Top of Extracted records
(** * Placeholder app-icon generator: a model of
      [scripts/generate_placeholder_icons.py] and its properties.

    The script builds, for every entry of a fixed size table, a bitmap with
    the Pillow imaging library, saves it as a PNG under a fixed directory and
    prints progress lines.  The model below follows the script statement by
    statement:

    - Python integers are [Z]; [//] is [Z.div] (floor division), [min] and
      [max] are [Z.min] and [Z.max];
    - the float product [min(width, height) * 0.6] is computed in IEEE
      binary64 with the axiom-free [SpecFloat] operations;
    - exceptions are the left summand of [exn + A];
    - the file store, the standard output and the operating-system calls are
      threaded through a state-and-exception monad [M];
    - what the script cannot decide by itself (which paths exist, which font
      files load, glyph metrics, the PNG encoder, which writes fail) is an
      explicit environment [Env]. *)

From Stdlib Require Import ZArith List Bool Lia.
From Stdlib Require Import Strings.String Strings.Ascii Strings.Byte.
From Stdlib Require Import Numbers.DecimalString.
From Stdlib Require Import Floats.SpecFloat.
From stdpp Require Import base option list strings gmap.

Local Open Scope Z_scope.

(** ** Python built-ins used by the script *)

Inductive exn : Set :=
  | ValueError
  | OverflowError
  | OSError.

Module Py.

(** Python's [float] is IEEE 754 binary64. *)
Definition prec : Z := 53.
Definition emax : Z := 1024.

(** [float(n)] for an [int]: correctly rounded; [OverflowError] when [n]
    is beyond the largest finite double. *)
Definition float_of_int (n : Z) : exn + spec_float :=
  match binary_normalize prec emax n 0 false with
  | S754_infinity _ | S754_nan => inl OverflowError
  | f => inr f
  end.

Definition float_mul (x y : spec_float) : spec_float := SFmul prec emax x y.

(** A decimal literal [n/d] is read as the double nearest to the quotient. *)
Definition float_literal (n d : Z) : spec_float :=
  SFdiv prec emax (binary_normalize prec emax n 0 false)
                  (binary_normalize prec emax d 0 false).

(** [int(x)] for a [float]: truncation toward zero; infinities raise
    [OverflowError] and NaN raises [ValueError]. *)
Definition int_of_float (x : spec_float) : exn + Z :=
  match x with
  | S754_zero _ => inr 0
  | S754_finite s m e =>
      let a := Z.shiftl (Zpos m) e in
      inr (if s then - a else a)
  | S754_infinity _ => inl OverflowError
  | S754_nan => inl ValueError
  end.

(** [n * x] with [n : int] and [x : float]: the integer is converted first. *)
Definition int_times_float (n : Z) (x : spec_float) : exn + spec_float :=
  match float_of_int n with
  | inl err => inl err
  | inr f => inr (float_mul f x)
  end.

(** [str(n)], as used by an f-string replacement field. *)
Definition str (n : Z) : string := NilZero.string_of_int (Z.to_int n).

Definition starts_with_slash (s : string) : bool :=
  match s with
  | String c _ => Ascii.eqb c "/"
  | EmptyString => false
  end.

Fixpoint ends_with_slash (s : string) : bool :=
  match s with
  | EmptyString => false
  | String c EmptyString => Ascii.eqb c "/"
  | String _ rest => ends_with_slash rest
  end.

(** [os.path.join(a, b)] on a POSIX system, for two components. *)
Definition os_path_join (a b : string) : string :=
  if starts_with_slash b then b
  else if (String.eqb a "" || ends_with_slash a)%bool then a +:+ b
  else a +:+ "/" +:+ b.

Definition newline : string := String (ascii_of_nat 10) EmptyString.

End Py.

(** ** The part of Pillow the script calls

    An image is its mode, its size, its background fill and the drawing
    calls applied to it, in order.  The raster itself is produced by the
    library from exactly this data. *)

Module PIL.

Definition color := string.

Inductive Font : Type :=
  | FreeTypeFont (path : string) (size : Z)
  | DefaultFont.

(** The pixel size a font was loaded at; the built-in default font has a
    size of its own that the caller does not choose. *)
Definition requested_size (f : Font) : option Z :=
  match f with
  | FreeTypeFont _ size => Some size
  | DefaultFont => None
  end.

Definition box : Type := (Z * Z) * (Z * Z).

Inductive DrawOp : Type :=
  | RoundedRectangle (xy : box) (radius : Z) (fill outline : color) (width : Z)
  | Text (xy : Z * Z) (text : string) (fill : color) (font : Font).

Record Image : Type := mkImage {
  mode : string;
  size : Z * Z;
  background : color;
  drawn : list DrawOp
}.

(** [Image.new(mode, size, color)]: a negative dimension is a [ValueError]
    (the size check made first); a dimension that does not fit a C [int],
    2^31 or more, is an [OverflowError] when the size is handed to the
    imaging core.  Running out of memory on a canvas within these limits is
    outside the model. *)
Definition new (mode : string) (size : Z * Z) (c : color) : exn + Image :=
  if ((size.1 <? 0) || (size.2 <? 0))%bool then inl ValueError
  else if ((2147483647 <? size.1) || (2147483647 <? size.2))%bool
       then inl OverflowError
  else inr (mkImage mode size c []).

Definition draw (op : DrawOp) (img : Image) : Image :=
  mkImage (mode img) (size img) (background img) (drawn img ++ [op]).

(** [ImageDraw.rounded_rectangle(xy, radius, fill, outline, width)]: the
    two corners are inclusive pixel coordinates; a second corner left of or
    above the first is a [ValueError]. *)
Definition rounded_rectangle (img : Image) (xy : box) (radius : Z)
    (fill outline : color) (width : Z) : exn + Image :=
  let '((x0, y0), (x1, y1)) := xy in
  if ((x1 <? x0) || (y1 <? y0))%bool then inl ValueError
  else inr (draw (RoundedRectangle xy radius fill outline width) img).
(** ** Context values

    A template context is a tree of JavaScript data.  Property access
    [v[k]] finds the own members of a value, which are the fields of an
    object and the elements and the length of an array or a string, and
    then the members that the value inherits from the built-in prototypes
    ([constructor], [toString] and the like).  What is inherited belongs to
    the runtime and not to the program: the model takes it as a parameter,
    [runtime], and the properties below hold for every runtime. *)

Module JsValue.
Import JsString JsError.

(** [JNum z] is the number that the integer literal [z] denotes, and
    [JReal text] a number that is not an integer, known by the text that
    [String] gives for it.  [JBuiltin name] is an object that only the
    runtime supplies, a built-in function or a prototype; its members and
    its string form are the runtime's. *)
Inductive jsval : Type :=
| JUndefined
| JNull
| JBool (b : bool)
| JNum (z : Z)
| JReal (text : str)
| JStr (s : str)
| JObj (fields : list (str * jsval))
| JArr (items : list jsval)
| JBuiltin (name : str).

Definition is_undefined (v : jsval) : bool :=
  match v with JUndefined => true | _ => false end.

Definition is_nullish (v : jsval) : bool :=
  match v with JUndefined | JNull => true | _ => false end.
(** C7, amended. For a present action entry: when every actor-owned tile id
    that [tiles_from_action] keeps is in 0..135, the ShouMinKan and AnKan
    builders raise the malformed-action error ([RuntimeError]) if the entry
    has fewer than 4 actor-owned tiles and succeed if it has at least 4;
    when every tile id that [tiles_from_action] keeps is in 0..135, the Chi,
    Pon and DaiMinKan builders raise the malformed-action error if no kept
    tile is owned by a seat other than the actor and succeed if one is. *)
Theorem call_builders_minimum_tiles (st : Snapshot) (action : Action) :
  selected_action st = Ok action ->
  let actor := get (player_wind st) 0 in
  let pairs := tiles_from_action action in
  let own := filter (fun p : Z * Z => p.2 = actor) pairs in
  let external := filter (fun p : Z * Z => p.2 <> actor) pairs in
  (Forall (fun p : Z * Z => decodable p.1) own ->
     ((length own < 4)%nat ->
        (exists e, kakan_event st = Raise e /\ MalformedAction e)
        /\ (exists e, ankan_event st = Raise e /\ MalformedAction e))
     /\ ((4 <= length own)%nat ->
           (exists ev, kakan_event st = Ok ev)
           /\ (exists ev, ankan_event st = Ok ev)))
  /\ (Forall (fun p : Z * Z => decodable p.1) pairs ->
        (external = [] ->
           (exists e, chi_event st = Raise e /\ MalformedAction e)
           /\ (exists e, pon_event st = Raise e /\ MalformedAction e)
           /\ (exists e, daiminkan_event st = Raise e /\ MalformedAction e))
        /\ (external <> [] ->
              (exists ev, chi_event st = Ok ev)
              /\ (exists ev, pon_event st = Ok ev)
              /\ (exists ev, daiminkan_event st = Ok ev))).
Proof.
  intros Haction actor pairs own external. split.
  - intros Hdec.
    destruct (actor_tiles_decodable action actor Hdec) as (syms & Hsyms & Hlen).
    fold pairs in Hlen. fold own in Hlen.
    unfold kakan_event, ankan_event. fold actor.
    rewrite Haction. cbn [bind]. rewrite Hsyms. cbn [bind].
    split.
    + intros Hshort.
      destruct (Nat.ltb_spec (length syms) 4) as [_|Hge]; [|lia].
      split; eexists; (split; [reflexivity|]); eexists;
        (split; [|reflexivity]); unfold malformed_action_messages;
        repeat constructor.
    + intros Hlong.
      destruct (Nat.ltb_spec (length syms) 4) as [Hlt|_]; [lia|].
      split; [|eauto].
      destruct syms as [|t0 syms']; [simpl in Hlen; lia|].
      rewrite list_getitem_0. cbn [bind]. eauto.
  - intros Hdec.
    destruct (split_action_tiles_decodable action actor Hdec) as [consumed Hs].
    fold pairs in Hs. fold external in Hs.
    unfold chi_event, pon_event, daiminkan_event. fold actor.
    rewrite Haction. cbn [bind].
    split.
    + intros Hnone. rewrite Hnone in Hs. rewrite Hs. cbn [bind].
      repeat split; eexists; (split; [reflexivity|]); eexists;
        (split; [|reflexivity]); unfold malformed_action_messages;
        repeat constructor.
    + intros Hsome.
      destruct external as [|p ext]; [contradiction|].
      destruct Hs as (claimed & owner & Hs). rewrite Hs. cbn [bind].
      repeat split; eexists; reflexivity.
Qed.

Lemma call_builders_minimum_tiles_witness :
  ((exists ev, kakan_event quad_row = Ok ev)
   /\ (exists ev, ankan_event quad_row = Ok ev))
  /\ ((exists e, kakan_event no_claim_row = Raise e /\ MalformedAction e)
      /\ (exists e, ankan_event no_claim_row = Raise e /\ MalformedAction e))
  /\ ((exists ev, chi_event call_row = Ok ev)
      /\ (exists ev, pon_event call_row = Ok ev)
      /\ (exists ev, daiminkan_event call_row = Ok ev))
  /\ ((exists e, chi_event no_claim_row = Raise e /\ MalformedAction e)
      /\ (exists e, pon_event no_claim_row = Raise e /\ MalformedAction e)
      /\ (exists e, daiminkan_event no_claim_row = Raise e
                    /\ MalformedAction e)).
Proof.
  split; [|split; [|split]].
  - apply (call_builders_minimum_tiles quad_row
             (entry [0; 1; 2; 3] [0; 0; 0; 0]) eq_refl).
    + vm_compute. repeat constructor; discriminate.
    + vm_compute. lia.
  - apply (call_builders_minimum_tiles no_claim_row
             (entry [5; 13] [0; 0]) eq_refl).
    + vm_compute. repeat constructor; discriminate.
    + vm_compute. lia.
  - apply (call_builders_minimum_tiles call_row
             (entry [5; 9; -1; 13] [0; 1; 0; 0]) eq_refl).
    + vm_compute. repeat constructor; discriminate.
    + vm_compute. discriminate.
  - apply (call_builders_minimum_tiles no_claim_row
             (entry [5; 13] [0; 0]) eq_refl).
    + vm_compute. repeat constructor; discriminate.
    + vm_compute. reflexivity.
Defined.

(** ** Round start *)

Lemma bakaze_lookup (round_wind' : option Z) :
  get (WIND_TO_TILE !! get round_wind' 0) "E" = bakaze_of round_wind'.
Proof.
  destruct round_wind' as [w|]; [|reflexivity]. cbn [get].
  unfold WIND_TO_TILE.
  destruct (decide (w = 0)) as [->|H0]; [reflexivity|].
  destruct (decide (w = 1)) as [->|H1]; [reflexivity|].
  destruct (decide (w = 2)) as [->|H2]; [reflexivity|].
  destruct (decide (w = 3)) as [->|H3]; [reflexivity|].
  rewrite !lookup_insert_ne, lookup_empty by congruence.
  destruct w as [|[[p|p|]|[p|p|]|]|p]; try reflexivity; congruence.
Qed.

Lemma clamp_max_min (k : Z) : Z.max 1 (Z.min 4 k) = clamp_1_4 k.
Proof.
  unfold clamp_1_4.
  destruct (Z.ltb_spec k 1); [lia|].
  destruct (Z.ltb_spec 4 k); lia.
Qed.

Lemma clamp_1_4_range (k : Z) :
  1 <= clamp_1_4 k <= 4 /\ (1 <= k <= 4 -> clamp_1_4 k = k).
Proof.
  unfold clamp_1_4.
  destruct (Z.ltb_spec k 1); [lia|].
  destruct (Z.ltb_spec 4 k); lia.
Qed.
Bottom of Extracted records
*Exercise objective*. Reproduce exactly the section above that begins at the line containing "(exists e, kakan_event st" and ends at the line containing "destruct (Nat.ltb_spec (length syms) 4) as [_|Hge];", leaving out all other lines.

*Result of the task*.
        (exists e, kakan_event st = Raise e /\ MalformedAction e)
        /\ (exists e, ankan_event st = Raise e /\ MalformedAction e))
     /\ ((4 <= length own)%nat ->
           (exists ev, kakan_event st = Ok ev)
           /\ (exists ev, ankan_event st = Ok ev)))
  /\ (Forall (fun p : Z * Z => decodable p.1) pairs ->
        (external = [] ->
           (exists e, chi_event st = Raise e /\ MalformedAction e)
           /\ (exists e, pon_event st = Raise e /\ MalformedAction e)
           /\ (exists e, daiminkan_event st = Raise e /\ MalformedAction e))
        /\ (external <> [] ->
              (exists ev, chi_event st = Ok ev)
              /\ (exists ev, pon_event st = Ok ev)
              /\ (exists ev, daiminkan_event st = Ok ev))).
Proof.
  intros Haction actor pairs own external. split.
  - intros Hdec.
    destruct (actor_tiles_decodable action actor Hdec) as (syms & Hsyms & Hlen).
    fold pairs in Hlen. fold own in Hlen.
    unfold kakan_event, ankan_event. fold actor.
    rewrite Haction. cbn [bind]. rewrite Hsyms. cbn [bind].
    split.
    + intros Hshort.
      destruct (Nat.ltb_spec (length syms) 4) as [_|Hge]; [|lia].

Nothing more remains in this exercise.